## Stored items:
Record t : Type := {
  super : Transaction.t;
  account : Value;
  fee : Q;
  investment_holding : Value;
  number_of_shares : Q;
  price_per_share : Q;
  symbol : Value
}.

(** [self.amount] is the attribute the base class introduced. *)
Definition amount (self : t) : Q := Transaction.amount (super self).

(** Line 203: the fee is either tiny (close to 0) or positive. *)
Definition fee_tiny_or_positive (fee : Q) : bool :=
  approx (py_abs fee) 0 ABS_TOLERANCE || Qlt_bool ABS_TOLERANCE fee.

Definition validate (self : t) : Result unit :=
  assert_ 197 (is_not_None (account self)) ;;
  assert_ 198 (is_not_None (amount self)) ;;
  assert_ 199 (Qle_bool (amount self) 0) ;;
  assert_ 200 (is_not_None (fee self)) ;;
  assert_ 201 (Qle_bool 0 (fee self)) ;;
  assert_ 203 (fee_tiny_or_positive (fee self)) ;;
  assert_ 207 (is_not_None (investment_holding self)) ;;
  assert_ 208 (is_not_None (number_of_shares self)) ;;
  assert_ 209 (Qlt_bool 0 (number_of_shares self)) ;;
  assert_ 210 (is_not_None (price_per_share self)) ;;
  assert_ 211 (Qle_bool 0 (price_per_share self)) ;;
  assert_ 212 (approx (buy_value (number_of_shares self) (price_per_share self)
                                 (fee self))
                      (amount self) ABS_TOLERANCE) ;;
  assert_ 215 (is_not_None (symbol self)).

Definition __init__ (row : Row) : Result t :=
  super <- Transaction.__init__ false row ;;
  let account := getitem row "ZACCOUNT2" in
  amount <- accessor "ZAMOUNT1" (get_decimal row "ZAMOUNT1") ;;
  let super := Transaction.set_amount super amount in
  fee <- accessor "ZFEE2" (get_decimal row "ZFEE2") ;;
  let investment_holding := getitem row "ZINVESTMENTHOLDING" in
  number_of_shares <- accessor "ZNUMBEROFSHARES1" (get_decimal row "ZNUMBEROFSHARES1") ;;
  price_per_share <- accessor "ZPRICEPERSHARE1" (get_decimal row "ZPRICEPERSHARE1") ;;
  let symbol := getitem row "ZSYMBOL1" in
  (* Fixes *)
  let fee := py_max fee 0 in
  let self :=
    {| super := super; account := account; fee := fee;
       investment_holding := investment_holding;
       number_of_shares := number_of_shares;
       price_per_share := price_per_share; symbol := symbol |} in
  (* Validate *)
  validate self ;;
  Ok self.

## What is needed:
Restate the records above word for word, omitting nothing.

## Expected output:
Record t : Type := {
  super : Transaction.t;
  account : Value;
  fee : Q;
  investment_holding : Value;
  number_of_shares : Q;
  price_per_share : Q;
  symbol : Value
}.

(** [self.amount] is the attribute the base class introduced. *)
Definition amount (self : t) : Q := Transaction.amount (super self).

(** Line 203: the fee is either tiny (close to 0) or positive. *)
Definition fee_tiny_or_positive (fee : Q) : bool :=
  approx (py_abs fee) 0 ABS_TOLERANCE || Qlt_bool ABS_TOLERANCE fee.

Definition validate (self : t) : Result unit :=
  assert_ 197 (is_not_None (account self)) ;;
  assert_ 198 (is_not_None (amount self)) ;;
  assert_ 199 (Qle_bool (amount self) 0) ;;
  assert_ 200 (is_not_None (fee self)) ;;
  assert_ 201 (Qle_bool 0 (fee self)) ;;
  assert_ 203 (fee_tiny_or_positive (fee self)) ;;
  assert_ 207 (is_not_None (investment_holding self)) ;;
  assert_ 208 (is_not_None (number_of_shares self)) ;;
  assert_ 209 (Qlt_bool 0 (number_of_shares self)) ;;
  assert_ 210 (is_not_None (price_per_share self)) ;;
  assert_ 211 (Qle_bool 0 (price_per_share self)) ;;
  assert_ 212 (approx (buy_value (number_of_shares self) (price_per_share self)
                                 (fee self))
                      (amount self) ABS_TOLERANCE) ;;
  assert_ 215 (is_not_None (symbol self)).

Definition __init__ (row : Row) : Result t :=
  super <- Transaction.__init__ false row ;;
  let account := getitem row "ZACCOUNT2" in
  amount <- accessor "ZAMOUNT1" (get_decimal row "ZAMOUNT1") ;;
  let super := Transaction.set_amount super amount in
  fee <- accessor "ZFEE2" (get_decimal row "ZFEE2") ;;
  let investment_holding := getitem row "ZINVESTMENTHOLDING" in
  number_of_shares <- accessor "ZNUMBEROFSHARES1" (get_decimal row "ZNUMBEROFSHARES1") ;;
  price_per_share <- accessor "ZPRICEPERSHARE1" (get_decimal row "ZPRICEPERSHARE1") ;;
  let symbol := getitem row "ZSYMBOL1" in
  (* Fixes *)
  let fee := py_max fee 0 in
  let self :=
    {| super := super; account := account; fee := fee;
       investment_holding := investment_holding;
       number_of_shares := number_of_shares;
       price_per_share := price_per_share; symbol := symbol |} in
  (* Validate *)
  validate self ;;
  Ok self.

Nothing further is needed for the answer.